President Joe Biden and Chinese leader Xi Jinping may be near reopening consulates closed as relations spiraled in the final year of the Trump administration, a step that would mark progress in repairing fractured ties.
The two leaders may are also likely to announce an easing of visa restrictions, Politico reported Thursday, citing sources it did not identify.
Xi and Biden could agree on a framework for reducing trade tensions that erupted during the Trump administration, the news website said, and Biden is likely to seek more talks between climate envoys.
In July 2020, Washington told China to shutter its consulate in Houston, prompting Beijing to retaliate with an order for a U.S. diplomatic facility in the southwestern city of Chengdu to close. The Trump administration said its move was necessary because China directed criminal and covert activity to steal trade secrets and carry out malign influence operations across the U.S., though it never provided evidence of that.
The two nations also traded visa restrictions on students and journalists during Trump’s time in office.
A group of four Democratic lawmakers has also written a letter to Biden urging him to make nuclear risk reduction measures with China a top priority in a meeting with Xi. Beijing sees such moves as trying to bring them to the table for nuclear talks aimed at freezing their program.

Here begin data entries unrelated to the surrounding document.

(* ===== verification/Service.v ===== *)
(** * grid-worker/internal/service/install.go: the system service

    Programs over the calls of WProg.v; kardianos/service is behind [ServiceCall]. *)
From S2P Require Import Prelude GoStd WScanner WProg WClient.

#[local] Open Scope string_scope.
#[local] Open Scope Z_scope.

Definition serviceName : string := "grid-worker".
Definition serviceDisplayName : string := "Grid Worker Daemon".
Definition serviceDescription : string := "Grid Worker distributed AI coding agent daemon".

Section service.
Variable GOOS : string.                  (* runtime.GOOS *)

Definition buildServiceConfig (execPath : string) : service_config :=
  let option : gmap string option_value := <["OnFailureDelay" := OText "5"]> {["OnFailure" := OText "restart"]} in
  let cfg deps option := MkServiceConfig serviceName serviceDisplayName serviceDescription execPath ["run"] deps option in
  if String.eqb GOOS "linux" then
    cfg ["After=network.target"; "After=network-online.target"; "Wants=network-online.target"]
      (<["Nice" := OText "19"]> (<["RestartSec" := OText "5"]> (<["Restart" := OText "on-failure"]> option)))
  else if String.eqb GOOS "darwin" then
    cfg [] (<["RunAtLoad" := OBool true]> (<["KeepAlive" := OBool true]> option))
  else if String.eqb GOOS "windows" then
    cfg [] (<["OnFailureDelay" := OText "5"]> (<["OnFailure" := OText "restart"]> (<["StartType" := OText "automatic"]> option)))
  else cfg [] option.

(** service.New, then one operation on the service. *)
Definition service_do (verb : service_verb) (what : string) (cfg : service_config) : prog (fallible unit) :=
  r ← ask (ServiceCall SvcNew cfg);
  match r with
  | Err e => mret (fail "create service" e)
  | Ok _ =>
      r ← ask (ServiceCall verb cfg);
      mret match r with
      | Err e => fail what e
      | Ok _ => inl tt
      end
  end.

Definition Install (execPath : string) : prog (fallible unit) :=
  if String.eqb execPath "" then
    r ← ask (LookPath "grid-worker");
    match r with
    | Err e => mret (fail "grid-worker binary not found" e)
    | Ok execPath => service_do SvcInstall "install service" (buildServiceConfig execPath)
    end
  else service_do SvcInstall "install service" (buildServiceConfig execPath).

Definition Uninstall : prog (fallible unit) := service_do SvcUninstall "uninstall service" (buildServiceConfig "").
Definition Start : prog (fallible unit) := service_do SvcStart "start service" (buildServiceConfig "").
Definition Stop : prog (fallible unit) := service_do SvcStop "stop service" (buildServiceConfig "").

(** ** Facts *)

Definition service_ok (c : service_config) : Prop :=
  SC_Name c = serviceName ∧ SC_Arguments c = ["run"] ∧ SC_Option c !! "OnFailure" = Some (OText "restart").

Lemma buildServiceConfig_ok execPath : service_ok (buildServiceConfig execPath) ∧ SC_Executable (buildServiceConfig execPath) = execPath.
Proof. unfold buildServiceConfig. repeat case_match; done. Qed.

(** What an operation asks of the service manager: to make the service, then one thing. *)
Lemma service_do_adds verb what cfg :
  adds (λ r es, ∃ r1, es = [Event (ServiceCall SvcNew cfg) (Err r1)] ∧ r = fail "create service" r1 ∨
    ∃ u r2, es = [Event (ServiceCall SvcNew cfg) (Ok u); Event (ServiceCall verb cfg) r2] ∧
      r = match r2 with Ok _ => inl tt | Err e => fail what e end) (service_do verb what cfg).
Proof.
  unfold service_do. apply adds_ask. intros [u|e].
  - apply adds_ask. intros r2. apply adds_ret. exists (ErrUnavailable). right. by exists u, r2.
  - apply adds_ret. exists e. left. done.
Qed.
End service.
Definition checkGitVersion (cfg : WConfig) : prog CheckResult :=
  let result := MkCheckResult "PF-07" "Git Version" in
  r ← ask (LookPath "git");
  match r with
  | Err _ => mret (result failed "git not found on PATH")
  | Ok gitPath =>
      r ← ask (Output gitPath ["--version"]);
      mret match r with
      | Err err => result failed ("failed to run git --version: " ++ err_text err)
      | Ok p =>
          if negb (PR_ExitCode p =? 0)
          then result failed ("failed to run git --version: exit status " ++ Itoa (PR_ExitCode p))
          else let '(status, msg) := git_verdict gitPath (PR_Stdout p) in result status msg
      end
  end.

Definition checkScannerRuleset (cfg : WConfig) : prog CheckResult :=
  let result := MkCheckResult "PF-08" "Scanner Ruleset" in
  let sec := W_Security cfg in
  if negb (WSec_ScanEnabled sec) then mret (result pass "secret scanning is disabled")
  else
    let rules_text (rs : Ruleset) := "(" ++ Itoa (Z.of_nat (length (RS_Rules rs))) ++ " rules)" in
    let verdict (rs : Ruleset) (msg : string) :=
      if is_nil (RS_Rules rs) then result warn "ruleset loaded but contains no rules" else result pass msg in
    if negb (String.eqb (WSec_RulesetPath sec) "") then
      r ← LoadRuleset (WSec_RulesetPath sec);
      mret match r with
      | inr err => result failed ("failed to load ruleset from " ++ Quote (WSec_RulesetPath sec) ++ ": " ++ ce_Text err)
      | inl rs => verdict rs ("custom ruleset loaded from " ++ Quote (WSec_RulesetPath sec) ++ " " ++ rules_text rs)
      end
    else
      let rs := DefaultRuleset embedded in
      mret (verdict rs ("default ruleset loaded " ++ rules_text rs)).

(** Time.Sub saturates; Duration.Seconds is the whole seconds plus the fraction. *)
Definition time_Sub (a b : Z) : Z := Z.max (- 2 ^ 63) (Z.min (2 ^ 63 - 1) (a - b)).
Definition Seconds (d : Z) : spec_float :=
  SFadd 53 1024 (spec_of_int (Z.quot d Second)) (SFdiv 53 1024 (spec_of_int (Z.rem d Second)) (spec_of_int Second)).

Definition clock_drift (localTime serverTime : Z) : spec_float := SFabs (Seconds (time_Sub localTime serverTime)).

Definition checkSystemTime (cfg : WConfig) : prog CheckResult :=
  let result := MkCheckResult "PF-09" "System Time Sync" in
  r ← ServerTime parse_http_date (Client_New (W_Server cfg));
  match r with
  | inr err => mret (result warn ("cannot retrieve server time: " ++ ce_Text err))
  | inl serverTime =>
      localTime ← ask Now;
      let drift := clock_drift localTime serverTime in
      mret (if SFltb (spec_of_int 60) drift
            then result failed ("clock drift " ++ fmt_float 1 drift ++ "s exceeds 60s limit (local: " ++ rfc3339 localTime ++
                   ", server: " ++ rfc3339 serverTime ++ ")")
            else result pass ("clock drift " ++ fmt_float 1 drift ++ "s within limit"))
  end.

Definition set_MaxJobs (n : Z) (cfg : WConfig) : WConfig :=
  let ws := W_Workspace cfg in
  MkWConfig (W_Server cfg) (MkWorkspaceConfig (Ws_BasePath ws) (Ws_DiskQuotaGB ws) n (Ws_CleanupAfter ws))
    (W_Security cfg) (W_Execution cfg) (W_Policy cfg) (W_Logging cfg).

(** One warning of the hardware check, which lowers MaxJobs the first time. *)
Definition hardware_warning (low : bool) (text : string) (state : list string * WConfig) : list string * WConfig :=
  let '(warnings, cfg) := state in
  if negb low then state
  else if 1 <? Ws_MaxJobs (W_Workspace cfg) then ((warnings ++ [text; "MaxJobs reduced to 1"])%list, set_MaxJobs 1 cfg)
  else ((warnings ++ [text])%list, cfg).

(** runtime.NumCPU is only read on Windows and its value is not used. *)
Definition checkHardware (cfg : WConfig) : prog (CheckResult * WConfig) :=
  let result := MkCheckResult "PF-10" "Hardware Requirements" in
  r ← ask CpuCounts;
  match r with
  | Err err => mret (result warn ("cannot determine CPU count: " ++ err_text err), cfg)
  | Ok cpuCount =>
      r ← ask TotalRAM;
      mret match r with
      | Err err => (result warn ("cannot determine RAM: " ++ err_text err), cfg)
      | Ok total =>
          let ramGB := bytes_GB total in
          let '(warnings, cfg) :=
            hardware_warning (SFltb ramGB (spec_of_int 4)) ("RAM: " ++ fmt_float 1 ramGB ++ " GB (minimum 4 GB recommended)")
              (hardware_warning (cpuCount <? 2) ("CPU cores: " ++ Itoa cpuCount ++ " (minimum 2 recommended)") ([], cfg)) in
          (if is_nil warnings
           then result pass ("CPU: " ++ Itoa cpuCount ++ " cores, RAM: " ++ fmt_float 1 ramGB ++ " GB")
           else result warn (Join warnings "; "), cfg)
      end
  end.

(** The nine checks that leave the configuration alone, in order; the tenth comes last. *)
Definition checks : list (WConfig → prog CheckResult) :=
  [checkAPIKey; checkTLS; checkOrgUnit; checkWorkspaceRW; checkDiskQuota; checkAgentBinaries; checkGitVersion;
   checkScannerRuleset; checkSystemTime].

Fixpoint run_checks (fns : list (WConfig → prog CheckResult)) (cfg : WConfig) : prog (list CheckResult * WConfig) :=
  match fns with
  | [] => '(result, cfg) ← checkHardware cfg; mret ([result], cfg)
  | fn :: fns =>
      result ← fn cfg;
      '(results, cfg) ← run_checks fns cfg;
      mret (result :: results, cfg)
  end.

Definition RunAll (cfg : WConfig) : prog (list CheckResult * WConfig) := run_checks checks cfg.

Definition HasFailures (results : list CheckResult) : bool :=
  existsb (λ r, String.eqb (CR_Status r) "fail") results.
End preflight.

(** ** What a result means *)

Section facts.
Context `{QT : Quoting} `{UP : URLParse} `{FF : FloatFmt} `{IT : InstantText} `{HD : HTTPDate}.
Context `{YR : RulesetUnmarshal} `{RC : RegexpCompile}.
Context (embedded : string).

(** The server accepted the key in one of the calls. *)
Definition validated (cfg : WConfig) (es : list event) : Prop :=
  ∃ req resp, Event (HttpDo req) (Ok resp) ∈ es ∧
    req = MkWire "GET" (WSrv_URL (W_Server cfg) ++ "/api/v1/workers")
      [("Authorization", "Bearer " ++ WSrv_APIKey (W_Server cfg))] "" ∧
    WP_Status resp ≠ 401 ∧ WP_Status resp < 500.

Definition git_below (out : string) : Prop :=
  ∃ w1 w2 version ws major minor parts M m, Fields (TrimSpace out) = w1 :: w2 :: version :: ws ∧
    Split version "." = major :: minor :: parts ∧ Atoi major = Some M ∧ Atoi minor = Some m ∧
    (M < 2 ∨ M = 2 ∧ m < 30).

(** The binary was looked up and found. *)
Definition on_path (es : list event) (bin : string) : Prop :=
  ∃ path, Event (LookPath bin) (Ok path) ∈ es.

(** What the calls of a check show when its status is not fail. *)
Definition evidence (id : string) (cfg : WConfig) (status : string) (es : list event) : Prop :=
  if String.eqb id "PF-01" then WSrv_APIKey (W_Server cfg) ≠ "" ∧ validated cfg es
  else if String.eqb id "PF-02" then
    ∃ resp, Event (HttpDo (MkWire "HEAD" (WSrv_URL (W_Server cfg)) [] "")) (Ok resp) ∈ es
  else if String.eqb id "PF-03" then validated cfg es
  else if String.eqb id "PF-04" then
    Ws_BasePath (W_Workspace cfg) ≠ "" ∧ Event (MkdirAll (Ws_BasePath (W_Workspace cfg))) (Ok tt) ∈ es ∧
    Event (WriteFile (test_file cfg) "test") (Ok tt) ∈ es ∧ Event (ReadFile (test_file cfg)) (Ok "test") ∈ es
  else if String.eqb id "PF-05" then
    status = pass → Ws_BasePath (W_Workspace cfg) ≠ "" ∧
    ∃ free, Event (DiskFree (Ws_BasePath (W_Workspace cfg))) (Ok free) ∈ es ∧
      SFltb (bytes_GB free) (Ws_DiskQuotaGB (W_Workspace cfg)) = false
  else if String.eqb id "PF-06" then
    (wanted_binaries (Exec_Agents (W_Execution cfg)) = [] ∨
     ∃ agent bin, (agent, bin) ∈ wanted_binaries (Exec_Agents (W_Execution cfg)) ∧ on_path es bin) ∧
    (status = pass →
     ∀ agent bin, (agent, bin) ∈ wanted_binaries (Exec_Agents (W_Execution cfg)) → on_path es bin)
  else if String.eqb id "PF-07" then
    ∃ path p, Event (LookPath "git") (Ok path) ∈ es ∧ Event (Output path ["--version"]) (Ok p) ∈ es ∧
      PR_ExitCode p = 0 ∧ ¬ git_below (PR_Stdout p)
  else if String.eqb id "PF-08" then
    WSec_ScanEnabled (W_Security cfg) = true → WSec_RulesetPath (W_Security cfg) ≠ "" →
    ∃ data rs, Event (ReadFile (WSec_RulesetPath (W_Security cfg))) (Ok data) ∈ es ∧ parseRuleset data = inl rs
  else if String.eqb id "PF-09" then
    status = pass → ∃ resp localTime serverTime,
      Event (HttpDo (MkWire "HEAD" (WSrv_URL (W_Server cfg) ++ "/healthz") [] "")) (Ok resp) ∈ es ∧
      Event Now localTime ∈ es ∧ SFltb (spec_of_int 60) (clock_drift localTime serverTime) = false ∧
      (WP_Date resp ≠ "" → parse_http_date (WP_Date resp) = inl serverTime)
  else if String.eqb id "PF-10" then
    status = pass → ∃ cpuCount total,
      Event CpuCounts (Ok cpuCount) ∈ es ∧ Event TotalRAM (Ok total) ∈ es ∧
      2 ≤ cpuCount ∧ SFltb (bytes_GB total) (spec_of_int 4) = false
  else True.

(** The statuses a check can have. *)
Definition statuses (id : string) : list string :=
  if existsb (String.eqb id) ["PF-05"; "PF-10"] then [pass; warn]
  else if existsb (String.eqb id) ["PF-06"; "PF-07"; "PF-08"; "PF-09"] then [pass; warn; failed]
  else [pass; failed].

Definition judged (id : string) (cfg : WConfig) (r : CheckResult) (es : list event) : Prop :=
  CR_ID r = id ∧ CR_Status r ∈ statuses id ∧ (CR_Status r ≠ failed → evidence id cfg (CR_Status r) es).

Ltac in_list := repeat first [by left | right].
Ltac judge := split; [reflexivity|split; [cbn; in_list|]].

Lemma validate_adds cfg : adds (λ r es, match r with inl _ => validated cfg es | inr _ => True end)
  (ValidateAPIKey (Client_New (W_Server cfg))).
Proof.
  unfold ValidateAPIKey. destruct (url_Parse _); [by apply adds_ret|]. apply adds_ask. intros r. apply adds_ret.
  destruct r as [resp|]; [|done]. destruct (Z.eqb_spec (WP_Status resp) StatusUnauthorized); [done|].
  destruct (Z.leb_spec 500 (WP_Status resp)); [done|]. eexists _, _. split; [by left|]. split_and!; [done..|lia].
Qed.

Lemma judged_01 cfg : adds (judged "PF-01" cfg) (checkAPIKey cfg).
Proof.
  unfold checkAPIKey. destruct (String.eqb_spec (WSrv_APIKey (W_Server cfg)) ""); [apply adds_ret; by judge|].
  eapply adds_bind; [apply validate_adds|]. intros [|e] new H; apply adds_ret; rewrite app_nil_r; judge; done.
Qed.

Lemma judged_02 cfg : adds (judged "PF-02" cfg) (checkTLS cfg).
Proof.
  unfold checkTLS. destruct (String.eqb _ ""); [apply adds_ret; by judge|]. destruct (url_Parse _); [apply adds_ret; by judge|].
  apply adds_ask. intros [resp|]; apply adds_ret; judge; [|done]. intros _. exists resp. by left.
Qed.

Lemma judged_03 cfg : adds (judged "PF-03" cfg) (checkOrgUnit cfg).
Proof.
  unfold checkOrgUnit. eapply adds_bind; [apply validate_adds|].
  intros [|e] new H; apply adds_ret; rewrite app_nil_r; judge; done.
Qed.

Lemma judged_04 cfg : adds (judged "PF-04" cfg) (checkWorkspaceRW cfg).
Proof.
  unfold checkWorkspaceRW. destruct (String.eqb_spec (Ws_BasePath (W_Workspace cfg)) ""); [apply adds_ret; by judge|].
  apply adds_ask. intros [[]|]; [|apply adds_ret; by judge]. apply adds_ask. intros [[]|]; [|apply adds_ret; by judge].
  apply adds_ask. intros r. apply adds_ask. intros rm. apply adds_ret.
  destruct r as [data|]; [destruct (String.eqb_spec data "test") as [->|]|]; judge; try done.
  intros _. split_and!; [done|in_list..].
Qed.

Lemma judged_05 cfg : adds (judged "PF-05" cfg) (checkDiskQuota cfg).
Proof.
  unfold checkDiskQuota. destruct (String.eqb_spec (Ws_BasePath (W_Workspace cfg)) ""); [apply adds_ret; by judge|].
  apply adds_ask. intros [free|]; apply adds_ret; [destruct (SFltb _ _) eqn:E|]; judge; try done.
  intros _ _. split; [done|]. exists free. by split; [left|].
Qed.

Lemma look_for_adds wanted :
  adds (λ r es, is_nil wanted = is_nil r.1 && is_nil r.2 ∧
    (is_nil r.1 = false → ∃ agent bin, (agent, bin) ∈ wanted ∧ on_path es bin) ∧
    (is_nil r.2 = true → ∀ agent bin, (agent, bin) ∈ wanted → on_path es bin)) (look_for wanted).
Proof.
  induction wanted as [|[agent bin] wanted IH]; [apply adds_ret; split_and!; [done..|by intros _ ? ? ?%elem_of_nil]|].
  simpl. apply adds_ask. intros r. eapply adds_bind; [exact IH|]. intros [found missing] new (_ & H & Ha). apply adds_ret.
  rewrite app_nil_r. destruct r as [path|]; simpl in *; (split_and!; [by rewrite ?andb_false_r|..]).
  - intros _. exists agent, bin. split; [by left|by eexists; left].
  - intros Hm a b [[= -> ->]|Hin]%elem_of_cons; [by eexists; left|].
    destruct (Ha Hm a b Hin) as [p ?]. by exists p; right.
  - intros Hf. destruct (H Hf) as (a & b & ? & p & ?). exists a, b. split; [by right|]. by exists p; right.
  - done.
Qed.

Lemma judged_06 cfg : adds (judged "PF-06" cfg) (checkAgentBinaries cfg).
Proof.
  unfold checkAgentBinaries. destruct (Exec_Agents (W_Execution cfg)) as [|a l] eqn:E.
  { apply adds_ret. judge. intros _. unfold evidence. rewrite E. split; [by left|done]. }
  cbn [is_nil]. rewrite <-E. eapply adds_bind; [apply look_for_adds|].
  intros [found missing] new (Hn & H & Ha). apply adds_ret.
  rewrite app_nil_r. simpl in *. destruct (is_nil found) eqn:Ef; simpl in *.
  - destruct (is_nil missing) eqn:Em; simpl; judge; [|done]. intros _.
    split; [left; by destruct (wanted_binaries _)|]. intros _. by apply Ha.
  - destruct (is_nil missing); simpl; judge; intros _; (split; [right; by apply H|]); [intros _; by apply Ha|done].
Qed.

The Pentagon warned Wednesday that China is expanding its nuclear weapons capabilities more rapidly than previously believed, a development that comes after reports that China tested a hypersonic missile.
On Friday, the Global Times, a nationalistic Communist Party tabloid, cited what it said were military experts as saying the Defense Department report was “speculative” and served Washington’s “own hegemonic goals.”
No date for the planned Xi-Biden video summit has been announced.